### TASK DESCRIPTION
Set down exactly the lines in the records below that run from the line with "Lemma login_with_challenge_extends fuel" to the line with "Proof. by_steps (@_call_method_preserves", inclusive, and nothing more.

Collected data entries
Lemma percentage_range (i n : nat) :
  (i < n)%nat ->
  (0 < inject_Z (Z.of_nat (S i)) / inject_Z (Z.of_nat n) * 100 <= 100)%Q.
Proof.
  intros Hi.
  assert (0 < inject_Z (Z.of_nat n))%Q as Hn.
  { change 0%Q with (inject_Z 0). rewrite <- Zlt_Qlt. lia. }
  assert (0 < inject_Z (Z.of_nat (S i)))%Q as Hi0.
  { change 0%Q with (inject_Z 0). rewrite <- Zlt_Qlt. lia. }
  assert (inject_Z (Z.of_nat (S i)) <= inject_Z (Z.of_nat n))%Q as Hle.
  { rewrite <- Zle_Qle. lia. }
  assert (0 < inject_Z (Z.of_nat (S i)) / inject_Z (Z.of_nat n))%Q as H0.
  { apply Qlt_shift_div_l; [done|]. lra. }
  assert (inject_Z (Z.of_nat (S i)) / inject_Z (Z.of_nat n) <= 1)%Q as H1.
  { apply Qle_shift_div_r; [done|]. lra. }
  set (r := (inject_Z (Z.of_nat (S i)) / inject_Z (Z.of_nat n))%Q) in *.
  lra.
Qed.

(** X19: with the callback of the GUI, the queue receives one percentage
    for each counted group: all lie above 0 and at most at 100, and when
    all of the groups are counted the last one is 100. *)
Theorem gui_progress_percentages (n k : nat) :
  (k <= n)%nat ->
  Forall (fun v => (0 < v <= 100)%Q)
    (fold_left (fun w i => gui_update_progress (S i) n w) (seq 0 k) [])
  /\ length (fold_left (fun w i => gui_update_progress (S i) n w) (seq 0 k) [])
     = k
  /\ ((0 < n)%nat -> k = n ->
      exists v,
        last (fold_left (fun w i => gui_update_progress (S i) n w)
                (seq 0 k) []) = Some v
        /\ (v == 100)%Q).
Proof.
  intros Hk. rewrite gui_queue_values. cbn [app]. split; [|split].
  - apply Forall_fmap, Forall_forall. intros i Hi%elem_of_seq. cbn.
    apply percentage_range. lia.
  - by rewrite length_fmap, length_seq.
  - intros Hn ->. destruct n as [|n]; [lia|].
    rewrite seq_S, fmap_app. cbn [fmap list_fmap].
    rewrite last_snoc. eexists. split; [done|].
    cbn [Nat.add]. field.
    change 0%Q with (inject_Z 0). rewrite inject_Z_injective. lia.
Qed.

Lemma gui_progress_percentages_witness :
  Forall (fun v => (0 < v <= 100)%Q)
    (fold_left (fun w i => gui_update_progress (S i) 4 w) (seq 0 4) [])
  /\ length (fold_left (fun w i => gui_update_progress (S i) 4 w) (seq 0 4) [])
     = 4%nat
  /\ ((0 < 4)%nat -> 4%nat = 4%nat ->
      exists v,
        last (fold_left (fun w i => gui_update_progress (S i) 4 w)
                (seq 0 4) []) = Some v
        /\ (v == 100)%Q).
Proof. apply (gui_progress_percentages 4 4). lia. Defined.
(** The last two elements of a list and what precedes them, by slices. *)
Lemma slice_last_two {A} (p : list A) (a b : A) :
  slice (p ++ [a; b]) (-2) (Z.of_nat (length (p ++ [a; b]))) = [a; b]
  ∧ slice (p ++ [a; b]) 0 (-2) = p.
Proof.
  unfold slice, slice_bound. rewrite length_app. cbn [length].
  set (n := length p).
  rewrite (decide_True (P := (-2 < 0)%Z)) by lia.
  rewrite (decide_False (P := (Z.of_nat (n + 2) < 0)%Z)) by lia.
  rewrite (decide_False (P := (0 < 0)%Z)) by lia.
  replace (Z.to_nat (Z.max (-2 + Z.of_nat (n + 2)) 0)) with n by lia.
  replace (Z.to_nat (Z.min (Z.of_nat (n + 2)) (Z.of_nat (n + 2))))
    with (n + 2) by lia.
  replace (Z.to_nat (Z.min 0 (Z.of_nat (n + 2)))) with 0 by lia.
  split.
  - replace (n + 2 - n) with 2 by lia. subst n.
    by rewrite drop_app_length.
  - rewrite Nat.sub_0_r, drop_0. subst n. by rewrite take_app_length.
Qed.

Lemma slice_short {A} (l : list A) :
  length l < 2 → slice l (-2) (Z.of_nat (length l)) = l.
Proof.
  intros Hl. unfold slice, slice_bound.
  rewrite (decide_True (P := (-2 < 0)%Z)) by lia.
  rewrite (decide_False (P := (Z.of_nat (length l) < 0)%Z)) by lia.
  replace (Z.to_nat (Z.max (-2 + Z.of_nat (length l)) 0)) with 0 by lia.
  rewrite Z.min_id, Nat2Z.id, Nat.sub_0_r, drop_0. by apply take_ge.
Qed.
(** C3, where the code falls short of it.  The rollback of [reject] looks
    the suggestion up by identifier in the list its callback captured and
    appends what it finds; it does not put back what it removed.  Two runs on
    the sample ticket, the remote recording failing each time:
    - the store shows [s1] and [s2], the callback is one of an earlier
      render, when [s1] read differently ([s1_reworded]): afterwards the
      store shows [s2] and [s1_reworded], and [s1] as it was shown is gone;
    - the callback is up to date, but an [INSERT] notification for the
      identifier arrives during the first call, so that the store holds the
      identifier twice; a second call then puts back the first of the two
      only, and [s1] as it was shown is gone. *)
Theorem failed_reject_loses_the_shown_suggestion :
  let w := Sample.world (Some Sample.refused) None in
  let captured := [Sample.shown Sample.s1_reworded; Sample.shown Sample.s2] in
  let run := rejectSuggestion "t1" captured [] "s1" "off-topic" None w in
  let first := rejectSuggestion "t1" (store w) [INSERT Sample.s1_reworded]
                 "s1" "off-topic" None w in
  let second := rejectSuggestion "t1" (store first.1) [] "s1" "off-topic" None first.1 in
  ((Sample.shown Sample.s1 ∈ store w)
   /\ (remote_call_of_reject "t1" "s1" "off-topic" None w).2
      = inl (Postgrest Sample.refused)
   /\ run.2 = inl (Postgrest Sample.refused)
   /\ store run.1 = [Sample.shown Sample.s2; Sample.shown Sample.s1_reworded]
   /\ (Sample.shown Sample.s1 ∉ store run.1))
  /\ (store first.1
      = [Sample.shown Sample.s2; fresh_entry Sample.s1_reworded; Sample.shown Sample.s1]
      /\ (Sample.shown Sample.s1 ∈ store first.1)
      /\ (remote_call_of_reject "t1" "s1" "off-topic" None first.1).2
         = inl (Postgrest Sample.refused)
      /\ second.2 = inl (Postgrest Sample.refused)
      /\ store second.1 = [Sample.shown Sample.s2; fresh_entry Sample.s1_reworded]
      /\ (Sample.shown Sample.s1 ∉ store second.1)).
Proof.
  assert (Hne2 : Sample.shown Sample.s1 <> Sample.shown Sample.s2) by discriminate.
  assert (Hne1 : Sample.shown Sample.s1 <> Sample.shown Sample.s1_reworded)
    by discriminate.
  assert (Hout : Sample.shown Sample.s1
                 ∉ [Sample.shown Sample.s2; Sample.shown Sample.s1_reworded]).
  { intros H. apply elem_of_cons in H as [H|H]; [done|].
    apply list_elem_of_singleton in H. done. }
  cbv zeta. split.
  - split; [left|]. split; [reflexivity|]. split; [reflexivity|].
    split; [reflexivity|]. exact Hout.
  - split; [reflexivity|]. split; [do 2 right; left|]. split; [reflexivity|].
    split; [reflexivity|]. split; [reflexivity|]. exact Hout.
Qed.
Lemma transport_trace method args kwargs s :
  exists rq out w,
    invoke dev rq (world s) = (out, w) /\
    rq = Request (fst (_client (client s))) (snd (_client (client s))) method args kwargs /\
    transport dev method args kwargs s
    = (match out with inl e => Raise e | inr r => Val r end,
       State (client s) w (trace s ++ [EvInvoke rq out])%list).
Proof.
  unfold transport. destruct (_client (client s)) as [loc headers]. simpl.
  destruct (invoke dev _ (world s)) as [out w] eqn:Hinv.
  eexists _, out, w. split; [exact Hinv|]. split; [reflexivity|].
  by destruct out.
Qed.

Local Ltac extends_step :=
  unfold extends; simpl; repeat split; auto using _hmac_truthy;
  first [ by eexists | exists []; by rewrite app_nil_r ].

Lemma emit_extends ev : preserves extends (emit (W := W) ev).
Proof. intros s. extends_step. Qed.

Lemma set_logged_in_extends b :
  preserves extends (modify_client (W := W) (set_logged_in b)).
Proof. intros s. extends_step. Qed.

Lemma set_cookie_extends ck :
  preserves extends (modify_client (W := W) (set_cookie ck)).
Proof. intros s. extends_step. Qed.

Lemma set_private_key_extends key message :
  preserves extends
    (modify_client (W := W) (set_private_key (_hmac key message))).
Proof. intros s. extends_step. Qed.

Lemma set_actions_extends acts :
  preserves extends (modify_client (W := W) (set_actions acts)).
Proof. intros s. extends_step. Qed.

Lemma _update_nauth_token_extends action :
  preserves extends (_update_nauth_token dev action).
Proof.
  intros s.
  destruct (update_token_client action s) as [->|(t & w & tok & ->)];
    [reflexivity|extends_step].
Qed.

Lemma transport_extends method args kwargs :
  preserves extends (transport dev method args kwargs).
Proof.
  intros s.
  destruct (transport_trace method args kwargs s)
    as (rq & out & w & _ & _ & ->).
  extends_step.
Qed.

Lemma populate_actions_extends fuel :
  (forall method args kwargs, True ->
     preserves extends (call dev fuel method args kwargs)) ->
  preserves extends (populate_actions (call dev fuel)).
Proof.
  intros Hcall. apply populate_actions_preserves;
    [apply _|apply set_actions_extends|auto].
Qed.

Local Ltac by_steps lem :=
  apply (lem extends _ (fun _ => True));
  auto using emit_extends, set_logged_in_extends, set_cookie_extends,
    set_private_key_extends, _update_nauth_token_extends,
    transport_extends, populate_actions_extends.

Lemma call_extends fuel method args kwargs :
  preserves extends (call dev fuel method args kwargs).
Proof. by_steps (@call_preserves W dev). Qed.

Lemma login_extends fuel : preserves extends (login dev fuel).
Proof. by_steps (@login_fuel_preserves W dev). Qed.

Lemma login_with_challenge_extends fuel resp :
  preserves extends (login_with_challenge (call dev fuel) resp).
Proof.
  by_steps (@login_with_challenge_fuel_preserves W dev).
Qed.

Lemma _call_method_extends method args kwargs :
  preserves extends (_call_method dev method args kwargs).
Proof. by_steps (@_call_method_preserves W dev). Qed.

Lemma ensure_login_extends fuel method :
  preserves extends (ensure_login (call dev fuel) method).
Proof.
  apply (preserves_bind extends); [apply (preserves_get_client extends)|].
  intros c. apply (preserves_if extends);
    [apply login_extends|apply (preserves_ret extends)].
Qed.
(** * python_ai_coding_standards: the lookup, search and assistant API

    A shallow embedding of [standards/data.py], [core/api.py], [ai.py] and
    of [export_json] from [cli.py], followed by the properties of the
    repository's specification that are settled against it.

    Python values are modelled as follows.
    - [str] is a list of Unicode code points ([pystr]); literals of the
      source are written as UTF-8 text and decoded by [py].
    - a [dict] is an association list in insertion order (Python dicts
      iterate in insertion order; every dict literal of the source has
      distinct keys).
    - an exception is a value of [exn]; a function that can raise returns
      a [result]. *)

From Stdlib Require Import List String Ascii NArith Bool Arith Lia.
Import ListNotations.

Open Scope string_scope.
Open Scope list_scope.

(* ================================================================== *)
(** ** Python strings *)
(* ================================================================== *)

Module PyStr.

Local Open Scope N_scope.

Definition codepoint := N.
Definition pystr := list codepoint.

Fixpoint bytes_of (s : string) : list N :=
  match s with
  | EmptyString => []
  | String a r => N_of_ascii a :: bytes_of r
  end.

(** UTF-8 decoding of a source literal. A truncated sequence at the end
    of the text is kept byte by byte; no literal of the source has one. *)
Fixpoint utf8_decode (bs : list N) : pystr :=
  match bs with
  | [] => []
  | b0 :: r0 =>
    if b0 <? 0x80 then b0 :: utf8_decode r0
    else
      match r0 with
      | [] => [b0]
      | b1 :: r1 =>
        if b0 <? 0xE0 then ((b0 - 0xC0) * 64 + (b1 - 0x80)) :: utf8_decode r1
        else
          match r1 with
          | [] => [b0; b1]
          | b2 :: r2 =>
            if b0 <? 0xF0
            then (((b0 - 0xE0) * 64 + (b1 - 0x80)) * 64 + (b2 - 0x80))
                   :: utf8_decode r2
            else
              match r2 with
              | [] => [b0; b1; b2]
              | b3 :: r3 =>
                ((((b0 - 0xF0) * 64 + (b1 - 0x80)) * 64 + (b2 - 0x80)) * 64
                 + (b3 - 0x80)) :: utf8_decode r3
              end
          end
      end
  end.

### TASK RESPONSE
Lemma login_with_challenge_extends fuel resp :
  preserves extends (login_with_challenge (call dev fuel) resp).
Proof.
  by_steps (@login_with_challenge_fuel_preserves W dev).
Qed.

Lemma _call_method_extends method args kwargs :
  preserves extends (_call_method dev method args kwargs).
Proof. by_steps (@_call_method_preserves W dev). Qed.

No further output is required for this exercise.